大きな壁を越えるために

 ──────────


 海中に沈む要塞、その中で泉たち「湖畔隊」は、密香ひそかから衝撃的な事実を聞かされた。


 灯子とうこの過去。

 Smileの異能力。

 2人の関係、そして2人を中心に行われようとしている計画──。


 それはとても大きな壁で、乗り越えるのは至難の業だ。

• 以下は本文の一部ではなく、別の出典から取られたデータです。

(* ===== verification/ScyllaLog.v ===== *)
(** * ScyllaLog: the log on ScyllaDB

    A log over the ScyllaDB adapter and one over a store that keeps the whole
    contract of the port, the in-memory store for instance, run side by side.
    As long as the messages have times the database can hold and the chats stay
    below [2^63] entries their calls return the same, except for the time of a
    snapshot, which the database cuts to the millisecond, and that a slice
    without entries is nil ([seen_slice]).  So what [LogContract] shows of a log holds of one on ScyllaDB,
    although the adapter leaves contiguity to its caller.  Where the adapter is
    different, sequences from [2^63] on, is shown too. *)
From S2P Require Import Prelude Tables Simulation Codec JsonText GoTime Sha256 Models Merkle Crypto Storage Cache Broker Chatlog LogFacts LogReads LogContract Scylla.

(** ** The store *)

(** A snapshot as it is read back, and a message whose time the column keeps. *)
Definition as_seen (n : MerkleSnapshot) : MerkleSnapshot := {|
  snap_ChatID := snap_ChatID n; SnapshotIndex := SnapshotIndex n; FromSequence := FromSequence n;
  ToSequence := ToSequence n; MerkleRoot := MerkleRoot n; LastEntryHash := LastEntryHash n;
  CreatedAt := column_time (CreatedAt n) |}.

Definition storable (m : SignedMessage) : Prop :=
  Truncate (Timestamp m) Millisecond = Timestamp m /\ t_offset (Timestamp m) = 0.

#[global] Instance storable_dec m : Decision (storable m).
Proof. unfold storable. apply _. Defined.

Definition entry_row_of (e : LogEntry) : entry_row := stored (entry_columns e).
Definition snapshot_row_of (n : MerkleSnapshot) : snapshot_row := stored_snapshot (snapshot_columns n).

Section Store.
Context {D : Type} `{CL : ClusterLaws D} {S : Type} `{SL : StorageLaws S}.
Implicit Types (y : Scylla (D := D)) (s : S).

(** Snapshot number [k] of chat [c] fits in its row. *)
Record snap_fits (c : string) (k : nat) (n : MerkleSnapshot) : Prop := {
  sf_chat : snap_ChatID n = c;
  sf_index : SnapshotIndex n = Z.of_nat k;
  sf_from : is_u64 (FromSequence n);
  sf_to : is_u64 (ToSequence n);
}.

(** The two partitions of a chat hold its entries and its snapshots. *)
Record chat_rel c (es : list LogEntry) (ns : list MerkleSnapshot) rows srows : Prop := {
  cr_rows : table_of (entry_row_of <$> es) rows;
  cr_srows : table_of (snapshot_row_of <$> ns) srows;
  cr_entries : Forall (fun e => as_stored c e = e) es;
  cr_snaps k n : ns !! k = Some n -> snap_fits c k n;
  cr_room : Z.of_nat (length es) < 2 ^ 63;
  cr_fewer : (length ns <= length es)%nat;
}.

Definition store_rel y s : Prop := forall c,
  chat_rel c (log_of s c) (snaps_of s c) (entry_rows (session y) c) (snapshot_rows (session y) c).

Lemma on_session_read {A} (m : M D A) y o : m (session y) = (o, session y) -> on_session m y = (o, y).
Proof. intros E. rewrite (on_session_run _ _ _ _ E). by destruct y. Qed.

Lemma scan_rows c es : Forall (fun e => as_stored c e = e) es ->
  map (scanEntry c) (entry_row_of <$> es) = es.
Proof.
  intros F. change (entry_row_of <$> es) with (map entry_row_of es). rewrite map_map. rewrite <-(map_id es) at 2. apply map_ext_in. intros e I.
  rewrite Forall_forall in F. apply F. by apply list_elem_of_In.
Qed.

Lemma i64_high z : 2 ^ 63 <= z < 2 ^ 64 -> i64 z < 0.
Proof. unfold i64. intros. div_lia. Qed.

Section Reads.
Context (y : Scylla (D := D)) (s : S) (R : store_rel y s) (c : string).

Lemma rel_last : scylla_LastEntry c y = (found (last (log_of s c)), y).
Proof.
  destruct (R c) as [Rr _ Re _ _ _]. unfold scylla_LastEntry.
  erewrite bind_ok by (apply on_session_read, select_last_law). rewrite (ordered_table _ _ Rr), fmap_last.
  destruct (last (log_of s c)) as [e|] eqn:L; [|done]. cbn. unfold mret, M_ret. do 2 f_equal.
  rewrite Forall_forall in Re. apply Re, last_Some_elem_of, L.
Qed.

Lemma rel_entry q : is_u64 q -> scylla_Entry c q y = (found (log_of s c !! Z.to_nat q), y).
Proof.
  intros [P U]. destruct (R c) as [Rr _ Re _ Rm _]. unfold scylla_Entry.
  erewrite bind_ok by (apply on_session_read, select_law).
  destruct (decide (q < 2 ^ 63)) as [L|L].
  - rewrite i64_id by lia. rewrite Rr, decide_True, list_lookup_fmap by done.
    destruct (log_of s c !! Z.to_nat q) as [e|] eqn:E; [|done]. cbn. unfold mret, M_ret. do 2 f_equal.
    rewrite Forall_lookup in Re. by eapply Re.
  - pose proof (i64_high q ltac:(lia)). rewrite Rr, decide_False by lia.
    by rewrite lookup_ge_None_2 by lia.
Qed.

Lemma rel_since q : 0 <= q < 2 ^ 63 -> scylla_EntriesSince c q y = (Ok (appended (drop (Z.to_nat q) (log_of s c))), y).
Proof.
  intros Q. destruct (R c) as [Rr _ Re _ _ _]. unfold scylla_EntriesSince.
  erewrite bind_ok by (apply on_session_read, select_from_law).
  rewrite i64_id, (rows_from_table _ _ _ Rr) by lia. unfold mret, M_ret. do 3 f_equal.
  rewrite <-fmap_drop. by rewrite scan_rows by by apply Forall_drop.
Qed.

(** A sequence from [2^63] on wraps to a negative key, below every row. *)
Lemma since_wraps q : 2 ^ 63 <= q < 2 ^ 64 -> scylla_EntriesSince c q y = (Ok (appended (log_of s c)), y).
Proof.
  intros Q. destruct (R c) as [Rr _ Re _ _ _]. pose proof (i64_high q Q). unfold scylla_EntriesSince.
  erewrite bind_ok by (apply on_session_read, select_from_law).
  rewrite (rows_from_table _ _ _ Rr). replace (Z.to_nat (i64 q)) with 0%nat by lia.
  unfold mret, M_ret. do 3 f_equal. by apply scan_rows.
Qed.

Lemma seen_snapshot k n : snap_fits c k n -> Z.of_nat k < 2 ^ 63 ->
  let r := snapshot_row_of n in
  {| snap_ChatID := c; SnapshotIndex := Z.of_nat k; FromSequence := u64 (sr_from r); ToSequence := u64 (sr_to r);
     MerkleRoot := sr_root r; LastEntryHash := sr_last_hash r; CreatedAt := UTC (sr_created_at r) |} = as_seen n /\
  u64 (sr_index r) = Z.of_nat k.
Proof.
  intros [Ch Ix Fr To] L. cbn. rewrite !u64_i64 by done. rewrite Ix, u64_i64 by (unfold is_u64; lia).
  split; [|done]. unfold as_seen. by rewrite Ch, Ix.
Qed.

Lemma snaps_room k n : snaps_of s c !! k = Some n -> Z.of_nat k < 2 ^ 63.
Proof. destruct (R c) as [_ _ _ _ Rm Fw]. intros L%lookup_lt_Some. lia. Qed.

Lemma rel_latest : scylla_LatestSnapshot c y = (found (as_seen <$> last (snaps_of s c)), y).
Proof.
  destruct (R c) as [_ Rs _ Sn _ _]. unfold scylla_LatestSnapshot, not_found_mapped.
  assert (on_session (select_last_snapshot c) y = (one_row (snapshot_row_of <$> last (snaps_of s c)), y)) as E.
  { rewrite <-fmap_last, <-(ordered_table _ _ Rs). apply on_session_read, select_last_snapshot_law. }
  destruct (last (snaps_of s c)) as [n|] eqn:L.
  - erewrite bind_ok; [|erewrite bind_ok by (apply try_ok; exact E); reflexivity].
    rewrite last_lookup in L. pose proof (snaps_room _ _ L) as Rk.
    destruct (seen_snapshot _ n (Sn _ _ L) Rk) as [A B]. cbv beta zeta. unfold mret, M_ret.
    cbn [fmap option_fmap option_map found]. rewrite <-A. do 3 f_equal. exact B.
  - erewrite bind_err; [done|]. by erewrite bind_ok by (apply try_err; exact E).
Qed.

Lemma rel_at i : 0 <= i < 2 ^ 63 -> scylla_SnapshotAt c i y = (found (as_seen <$> snaps_of s c !! Z.to_nat i), y).
Proof.
  intros I. destruct (R c) as [_ Rs _ Sn _ _]. unfold scylla_SnapshotAt, not_found_mapped.
  assert (on_session (select_snapshot c (i64 i)) y = (one_row (snapshot_row_of <$> snaps_of s c !! Z.to_nat i), y)) as E.
  { rewrite <-list_lookup_fmap. rewrite i64_id by lia.
    rewrite (on_session_read _ _ _ (select_snapshot_law c i (session y))). by rewrite Rs, decide_True by lia. }
  destruct (snaps_of s c !! Z.to_nat i) as [n|] eqn:L.
  - erewrite bind_ok; [|erewrite bind_ok by (apply try_ok; exact E); reflexivity].
    destruct (seen_snapshot _ n (Sn _ _ L)) as [A _]; [lia|]. rewrite Z2Nat.id in A by lia.
    cbv beta zeta. unfold mret, M_ret. cbn [fmap option_fmap option_map found]. by rewrite <-A.
  - erewrite bind_err; [done|]. by erewrite bind_ok by (apply try_err; exact E).
Qed.
End Reads.

(** ** Writes keep the relation *)

Section Writes.
Context (y : Scylla (D := D)) (s : S) (R : store_rel y s) (c : string).

Lemma rel_append e : Sequence e = Z.of_nat (length (log_of s c)) -> as_stored c e = e ->
  Z.of_nat (length (log_of s c)) + 1 < 2 ^ 63 ->
  exists y' s', scylla_AppendEntry c e y = (Ok tt, y') /\ AppendEntry c e s = (Ok tt, s') /\ store_rel y' s' /\
    (forall d, log_of s' d = if decide (d = c) then log_of s c ++ [e] else log_of s d) /\
    (forall d, snaps_of s' d = snaps_of s d).
Proof.
  intros Q Id Rm. destruct (append_contiguous c e s Q) as (s' & E & L & N).
  destruct (insert_law c (entry_columns e) (session y)) as (d' & E1 & L1 & N1).
  cbn [entry_columns er_sequence] in E1, L1. rewrite Q, i64_id in E1, L1 by lia.
  destruct (R c) as [Rr Rs Re Sn Rc Fw].
  assert (entry_rows (session y) c !! Z.of_nat (length (log_of s c)) = None) as Free.
  { rewrite (table_of_lookup _ _ _ Rr). apply lookup_ge_None_2. by rewrite length_fmap. }
  rewrite Free, bool_decide_eq_true_2 in E1 by done.
  exists {| session := d' |}, s'. split; [|split; [exact E|split; [|by split]]].
  - unfold scylla_AppendEntry. erewrite bind_ok by (apply on_session_run; exact E1). done.
  - intros d. cbn [session]. rewrite L, N, L1, N1. destruct (decide (d = c)) as [->|Nd].
    + rewrite decide_True by done. split; [|done| |done| |].
      * rewrite fmap_app. pose proof (table_of_snoc _ _ (entry_row_of e) Rr) as T.
        by rewrite length_fmap in T.
      * apply Forall_app. by split; [|constructor].
      * rewrite length_app. cbn. lia.
      * rewrite length_app. cbn. lia.
    + rewrite decide_False by (intros [? _]; done). apply R.
Qed.

Lemma rel_save n : snap_fits (snap_ChatID n) (length (snaps_of s (snap_ChatID n))) n ->
  (length (snaps_of s (snap_ChatID n)) < length (log_of s (snap_ChatID n)))%nat ->
  exists y' s', scylla_SaveSnapshot n y = (Ok tt, y') /\ SaveSnapshot n s = (Ok tt, s') /\ store_rel y' s'.
Proof.
  set (b := snap_ChatID n). intros F Fewer. destruct (save_snapshot n s) as (s' & E & N & L).
  destruct (insert_snapshot_law b (snapshot_columns n) (session y)) as (d' & E1 & L1 & N1).
  destruct (R b) as [Rr Rs Re Sn Rc Fw].
  exists {| session := d' |}, s'. split; [by apply on_session_run|split; [exact E|]].
  intros d. cbn [session]. rewrite L, N, L1, N1. fold b. destruct (decide (d = b)) as [->|Nd]; [|apply R].
  cbn [sr_index snapshot_columns]. rewrite (sf_index _ _ _ F), i64_id by lia. split; [done| |done| |done|].
  - rewrite fmap_app. pose proof (table_of_snoc _ _ (snapshot_row_of n) Rs) as T. by rewrite length_fmap in T.
  - intros k m [[_ Hk]|[-> <-]]%lookup_snoc_Some; [by apply Sn|done].
  - rewrite length_app. cbn. lia.
Qed.
End Writes.
End Store.

(** ** The operations of the log *)

(** A slice with the same elements that is nil when there are none. *)
Definition seen_slice {A} (w : Slice A) : Slice A := appended (elems w).

Lemma elems_seen {A} (w : Slice A) : elems (seen_slice w) = elems w.
Proof. apply elems_appended. Qed.

Lemma reslice_appended {A} n (l : list A) : (0 < n)%nat -> reslice n (appended l) = appended (take n l).
Proof. destruct l, n; [done|done|lia|done]. Qed.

……だが、止まらないと決めた。目の前にあるのがどんな脅威でも、前に進み続ける。


 泉、カーラ、大智、密香の4人はその意志を共有し、今後どうするのかを考え始めた。


「やることを整理するか。まず第一に、伊勢美いせみのしようとしていることを止めること。そして第二に、誰かが立てたとんでもない計画を止めること、かな?」


 泉の言葉に、3人は頷く。それを見て、泉も頷いた。


「じゃあどうすっかなぁ……優先順位的には、伊勢美を止めるのが先だろうけど……」

「……灯子は、Smileを殺しに行こうとしてる……? ん、だよね……? ……です」

「うん……今日、伊勢美の様子を見てたけど、たぶん間違いないと思う。……全部、諦めたみたいだったから……。たぶん小鳥遊は昨日、それ関連の話を聞いたんじゃないかな……だから、あんなに落ち込んで……」

「……そ、そういえば今、小鳥遊さんがいませんね……」

「……まあ来たところで、今は役に立たねぇだろ。伊勢美のことで落ち込んでるのなら、余計にな。気にしなくていいだろ」


 それを聞きながら、泉は悲しそうに眉をひそめる。……しかし確かに今は、先にやらないといけないことがあった。

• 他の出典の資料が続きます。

Lemma mutex_step s s' : mutex_ok s -> sys_step s s' -> mutex_ok s'.
Proof.
  intros [Hd Al] [i th p l E A]. change {| shared := l; threads := _ |} with (moved s i th p l).
  assert (holding (t_phase th) = true -> in_section s (chat_of th) i) as In by by exists th.
  destruct (advance_mutex _ _ _ _ _ _ A) as [Lk Fr]; [intros Hp; apply Hd; by exists i; apply In|].
  change (ChatID (t_msg th)) with (chat_of th) in *. split.
  - intros c. etrans; [apply Lk|]. setoid_rewrite (moved_section s i th p l c _ E). case_decide as Dc.
    + subst c. split.
      * intros [Hp|[Hp [j I]%Hd]]; [exists i; by left|]. exists j. right. split; [|done]. intros ->.
        destruct I as (t2 & E2 & _ & Ht). congruence.
      * intros (j & [(-> & _ & Hp)|[N I]]); [by left|]. right.
        destruct (holding (t_phase th)) eqn:Hp; [|split; [done|by apply Hd; exists j]].
        destruct N. by apply (Al (chat_of th)), In.
    + rewrite Hd. split; [intros [j I]; exists j; right; split; [|done]|intros (j & [(_ & ? & _)|[_ I]]); [done|by exists j]].
      intros ->. destruct I as (t2 & E2 & Ct & _). congruence.
  - assert (holding p = true -> forall j, j <> i -> ~ in_section s (chat_of th) j) as Ex.
    { intros Hp j N I. destruct (holding (t_phase th)) eqn:Hq; [by apply N, (Al (chat_of th)), In|].
      by apply (Fr eq_refl Hp), Hd; exists j. }
    intros c j k I1 I2.
    apply (moved_section _ _ _ _ _ _ _ E) in I1 as [(-> & Cj & Hj)|[Nj I1]];
      apply (moved_section _ _ _ _ _ _ _ E) in I2 as [(-> & Ck & Hk)|[Nk I2]]; subst; try done.
    + by destruct (Ex Hj k Nk).
    + by destruct (Ex Hk j Nj).
    + by apply (Al c).
Qed.

Lemma mutex_start l ms : (forall c, locks l !! c <> Some true) -> mutex_ok (calls l ms).
Proof.
  intros Fr. split.
  - intros c. split; [intros L; by destruct (Fr c)|]. intros (i & th & E & _ & Hp).
    by rewrite (calls_lookup _ _ _ _ E) in Hp.
  - intros c i j (th & E & _ & Hp). by rewrite (calls_lookup _ _ _ _ E) in Hp.
Qed.
End Mutexes.

(** ** A step over a store that may fail *)

Section Steps.
Context {S C B : Type} `{SP : SnapshotLaws S} `{CL : CacheLaws C} `{BL : BrokerLaws B}.
Context `{HashFunction} `{Ed25519}.
Implicit Types l : Log S C B.

Definition entries_of l c : list LogEntry := sh_log (store l) c.
Definition sealed_of l c : list MerkleSnapshot := sp_snaps (store l) c.

(** The entry [e] of [msg] is the last, and no snapshot is over it. *)
Record pending_entry (es : list LogEntry) (ns : list MerkleSnapshot) (msg : SignedMessage) (e : LogEntry) : Prop := {
  pe_last : last es = Some e;
  pe_message : Message e = msg;
  pe_fresh : next_from ns <= Sequence e;
}.

Definition boundary (e : LogEntry) : Prop := (Sequence e + 1) mod 100 = 0.

(** What holds of a chat while a call for [msg] is in its critical section. *)
Definition fault_phase (msg : SignedMessage) (p : phase) (es : list LogEntry) (ns : list MerkleSnapshot) : Prop :=
  match p with
  | PTip => True
  | PStore e => e = new_entry es msg
  | PPublish e => pending_entry es ns msg e
  | PLatest e => pending_entry es ns msg e /\ boundary e
  | PWindow e from index =>
      pending_entry es ns msg e /\ boundary e /\ from = next_from ns /\ index = Z.of_nat (length ns)
  | PSave e n => pending_entry es ns msg e /\ seals (ChatID msg) es ns n /\ ToSequence n = Sequence e
  | PRoot e _ | PAnnounce e | PUnlock (Ok e) => last es = Some e /\ Message e = msg
  | PUnlock (Err _) => True
  | _ => False
  end.

(** And while it is outside. *)
Definition outside (p : phase) : Prop :=
  match p with
  | PDone (Panic _) | PDone Block => False
  | _ => True
  end.

(** What a call knows that has come to [p]. *)
Record call_ok_at (msg : SignedMessage) (p : phase) (es : list LogEntry) (ns : list MerkleSnapshot) : Prop := {
  cp_inside : holding p = true -> fault_phase msg p es ns;
  cp_outside : holding p = false -> outside p;
  cp_accepted : p = PStart \/ (exists err, p = PDone (Err err)) \/ acceptable msg = true;
}.

(** The entries and the snapshots a step adds. *)
Definition grows_by (p p' : phase) (added : list LogEntry) : Prop :=
  (added = [] /\ forall e, entry_of p' = Some e -> entry_of p = Some e) \/
  (exists e, p = PStore e /\ added = [e] /\ forall f, entry_of p' = Some f -> f = e).
Definition seals_by (p : phase) (more : list MerkleSnapshot) : Prop :=
  more = [] \/ exists e n n', p = PSave e n /\ recorded n n' /\ more = [n'].

Record fault_step (msg : SignedMessage) (p : phase) l (p' : phase) l' (added : list LogEntry) (more : list MerkleSnapshot)
    (c := ChatID msg) : Prop := {
  fs_shared : sh_ok (store l');
  fs_sound : sp_ok (store l');
  fs_broker : broker_inv (broker l');
  fs_log d : entries_of l' d = if decide (d = c) then entries_of l c ++ added else entries_of l d;
  fs_snaps d : sealed_of l' d = if decide (d = c) then sealed_of l c ++ more else sealed_of l d;
  fs_grows : grows_by p p' added;
  fs_seals : seals_by p more;
  fs_rank : (rank p' < rank p)%nat;
  fs_call : call_ok_at msg p' (entries_of l' c) (sealed_of l' c);
}.

(** A step that adds nothing. *)
Record quiet l l' : Prop := {
  qu_shared : sh_ok (store l');
  qu_sound : sp_ok (store l');
  qu_broker : broker_inv (broker l');
  qu_log d : entries_of l' d = entries_of l d;
  qu_snaps d : sealed_of l' d = sealed_of l d;
}.

Lemma quiet_step msg p l p' l' (c := ChatID msg) : quiet l l' -> (rank p' < rank p)%nat ->
  (forall e, entry_of p' = Some e -> entry_of p = Some e) ->
  call_ok_at msg p' (entries_of l c) (sealed_of l c) -> fault_step msg p l p' l' [] [].
Proof.
  intros [Sh So Br L N] R E K. split; try done.
  - intros d. rewrite app_nil_r, L. by case_decide; subst.
  - intros d. rewrite app_nil_r, N. by case_decide; subst.
  - by left.
  - by left.
  - fold c. by rewrite L, N.
Qed.

(** A call that fails on the way. *)
Lemma failed_ok msg pre err es ns : acceptable msg = true -> call_ok_at msg (fail pre err) es ns.
Proof. intros A. split; [done|done|by right; right]. Qed.

Lemma inside_ok msg p es ns : acceptable msg = true -> holding p = true -> fault_phase msg p es ns -> call_ok_at msg p es ns.
Proof. intros A Hp K. split; [done|by rewrite Hp|by right; right]. Qed.

Lemma call_on_store {A} (m : M S A) ok err l o s : m (store l) = (o, s) ->
  call (on_store m) ok err l = match o with
    | Ok a => Some (ok a, set_store s l)
    | Err e => Some (err e, set_store s l)
    | Panic w => Some (PUnlock (Panic w), set_store s l)
    | Block => None
    end.
Proof. intros E. unfold call. rewrite (on_store_run m l o s E). by destruct o. Qed.

Lemma quiet_store l s : sh_ok s -> sp_ok s -> broker_inv (broker l) ->
  (forall d, sh_log s d = sh_log (store l) d) -> (forall d, sp_snaps s d = sp_snaps (store l) d) -> quiet l (set_store s l).
Proof. intros. by split. Qed.
(** *** Phase by phase *)

(** What a step starts from. *)
Record chat_fine (msg : SignedMessage) l (c := ChatID msg) : Prop := {
  cf_shared : sh_ok (store l);
  cf_sound : sp_ok (store l);
  cf_broker : broker_inv (broker l);
  cf_chain : chain 0 GenesisHash (entries_of l c);
  cf_windows : windows c (entries_of l c) (sealed_of l c);
  cf_room : Z.of_nat (length (entries_of l c)) + 1 < 2 ^ 63;
  cf_fits : acceptable msg = true -> sh_fits msg;
}.

Section Phases.
Context (now : Time) (msg : SignedMessage) (l : Log S C B) (F : chat_fine msg l) (A : acceptable msg = true).
Abbreviation c := (ChatID msg).
Abbreviation es := (entries_of l c).
Abbreviation ns := (sealed_of l c).

Definition steps (p : phase) : Prop := exists p' l' added more,
  advance now msg p l = Some (p', l') /\ fault_step msg p l p' l' added more.

Lemma step_tip : steps PTip.
Proof.
  destruct F as [Sh So Br T W Rm Ft]. destruct (sh_last c (store l) Sh) as (o & s & E & R & Sh' & L).
  destruct (sp_last c (store l) So) as [So' N]. rewrite E in So', N. cbn [snd] in So', N.
  pose proof (quiet_store l s Sh' So' Br L N) as Q.
  assert (forall e, e = new_entry es msg -> fault_step msg PTip l (PStore e) (set_store s l) [] []) as Go
    by (intros e ->; apply quiet_step; [done|cbn; lia|done|by apply inside_ok]).
  unfold steps. cbn [advance]. rewrite (call_on_store _ _ _ _ _ _ E).
  pose proof (tip_built es msg T ltac:(lia)) as Tb. destruct R as [->|(err & -> & Nf)].
  - unfold entries_of in *. destruct (last (sh_log (store l) c)) as [e|]; cbn [found].
    + do 4 eexists. split; [reflexivity|]. by apply Go.
    + rewrite errors_is_not_found. do 4 eexists. split; [reflexivity|]. by apply Go.
  - rewrite Nf. do 4 eexists. split; [reflexivity|]. apply quiet_step; [done|cbn; lia|done|by apply failed_ok].
Qed.

Lemma step_store : steps (PStore (new_entry es msg)).
Proof.
  destruct F as [Sh So Br T W Rm Ft]. set (e := new_entry es msg).
  destruct (sh_append c e (store l) Sh (Ft A) eq_refl) as (o & s & E & Sh' & G);
    [cbn [Sequence e new_entry]; unfold entries_of; lia|exact Rm|].
  rewrite decide_True in G by done.
  destruct (sp_append c e (store l) So) as [So' N]. rewrite E in So', N. cbn [snd] in So', N.
  assert (windows c (es ++ [e]) ns) as W' by by apply windows_app.
  assert (next_from ns <= Sequence e) as Nf by (apply windows_next in W as [[_ Wn] _]; exact Wn).
  unfold steps. cbn [advance]. rewrite (call_on_store _ _ _ _ _ _ E).
  assert (forall p', (forall f, entry_of p' = Some f -> f = e) -> (rank p' < 8)%nat ->
    (forall d, sh_log s d = if decide (d = c) then sh_log (store l) c ++ [e] else sh_log (store l) d) ->
    call_ok_at msg p' (es ++ [e]) ns -> fault_step msg (PStore e) l p' (set_store s l) [e] []) as Go.
  { intros p' En Rk L K. split; try done.
    - intros d. rewrite app_nil_r. etrans; [apply N|]. by case_decide; subst.
    - right. by exists e.
    - by left.
    - unfold entries_of, sealed_of in *. cbn [store set_store]. by rewrite L, N, decide_True. }
  destruct G as [[[->|(err & -> & _)] L]|[(err & -> & _) L]].
  - do 4 eexists. split; [reflexivity|]. apply Go; [by intros f [= <-]|cbn; lia|done|].
    apply inside_ok; [done..|]. split; [apply last_snoc|done|done].
  - do 4 eexists. split; [reflexivity|]. apply Go; [done|cbn; lia|done|by apply failed_ok].
  - do 4 eexists. split; [reflexivity|]. apply quiet_step; [by apply quiet_store|cbn; lia|done|by apply failed_ok].
Qed.

Lemma step_publish e : pending_entry es ns msg e -> steps (PPublish e).
Proof.
  destruct F as [Sh So Br T W Rm Ft]. intros Pe. destruct (call_publish (entry_event c e) (after_publish e) l Br) as (b & E & Br').
  unfold steps. cbn [advance]. rewrite E. do 4 eexists. split; [reflexivity|].
  assert (Sequence e = Z.of_nat (length es) - 1) as Q.
  { destruct Pe as [La _ _]. rewrite last_lookup in La. pose proof (lookup_lt_Some _ _ _ La).
    rewrite (chain_sequence es _ e T ltac:(lia) La). lia. }
  apply quiet_step; [by split|unfold after_publish; by case_match; cbn; lia|unfold after_publish; by case_match|].
  unfold after_publish. destruct (Z.eqb_spec (u64 (Sequence e + 1) mod SnapshotInterval) 0) as [D|D]; (apply inside_ok; [done..|]).
  - split; [done|]. unfold boundary. by rewrite u64_id in D by (unfold is_u64; lia).
  - by destruct Pe.
Qed.

Lemma step_latest e : pending_entry es ns msg e -> boundary e -> steps (PLatest e).
Proof.
  destruct F as [Sh So Br T W Rm Ft]. intros Pe Bd. destruct (sp_latest c (store l) So) as (o & s & E & R & So' & N).
  destruct (sh_latest c (store l) Sh) as [Sh' L]. rewrite E in Sh', L. cbn [snd] in Sh', L.
  pose proof (quiet_store l s Sh' So' Br L N) as Q. pose proof (windows_next _ _ _ W) as [Wn _].
  assert (forall from index, from = next_from ns -> index = Z.of_nat (length ns) ->
    fault_step msg (PLatest e) l (PWindow e from index) (set_store s l) [] []) as Go.
  { intros from index -> ->. apply quiet_step; [done|cbn; lia|done|by apply inside_ok]. }
  unfold steps. cbn [advance]. rewrite (call_on_store _ _ _ _ _ _ E). destruct R as [->|(err & -> & Nf)].
  - change (sp_snaps (store l) c) with ns. destruct (last ns) as [p|] eqn:La; cbn [found].
    + do 4 eexists. split; [reflexivity|]. unfold next_from in Wn. rewrite La in Wn.
      rewrite last_lookup in La. pose proof (lookup_lt_Some _ _ _ La). pose proof (se_index _ _ _ _ (W _ _ La)) as Ix.
      rewrite length_take in Ix. rewrite Ix. apply Go; [|rewrite u64_id by (unfold is_u64; lia); lia].
      rewrite u64_id by (unfold is_u64; lia). unfold next_from. by rewrite last_lookup, La.
    + rewrite errors_is_not_found. do 4 eexists. split; [reflexivity|]. apply last_None in La.
      apply Go; [unfold next_from|]; by rewrite La.
  - rewrite Nf. do 4 eexists. split; [reflexivity|]. apply quiet_step; [done|cbn; lia|done|by apply failed_ok].
Qed.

 そのためにも、手早く終わらせよう。そう泉は気を取り直した。


「どうすれば伊勢美のこと止められるかなぁ……復讐は何も生まない、とか、陳腐すぎるよね?」

「……そうだな。てかお前以外のここ3人復讐成し遂げてる側だから、止めるために何言っても薄っぺらい気がするけどな」


 悩み始める泉に、密香は容赦なくそう告げる。……横目に見るのは、カーラと大智の方で。その2人は、大きく肩を震わせた。図星だったからである。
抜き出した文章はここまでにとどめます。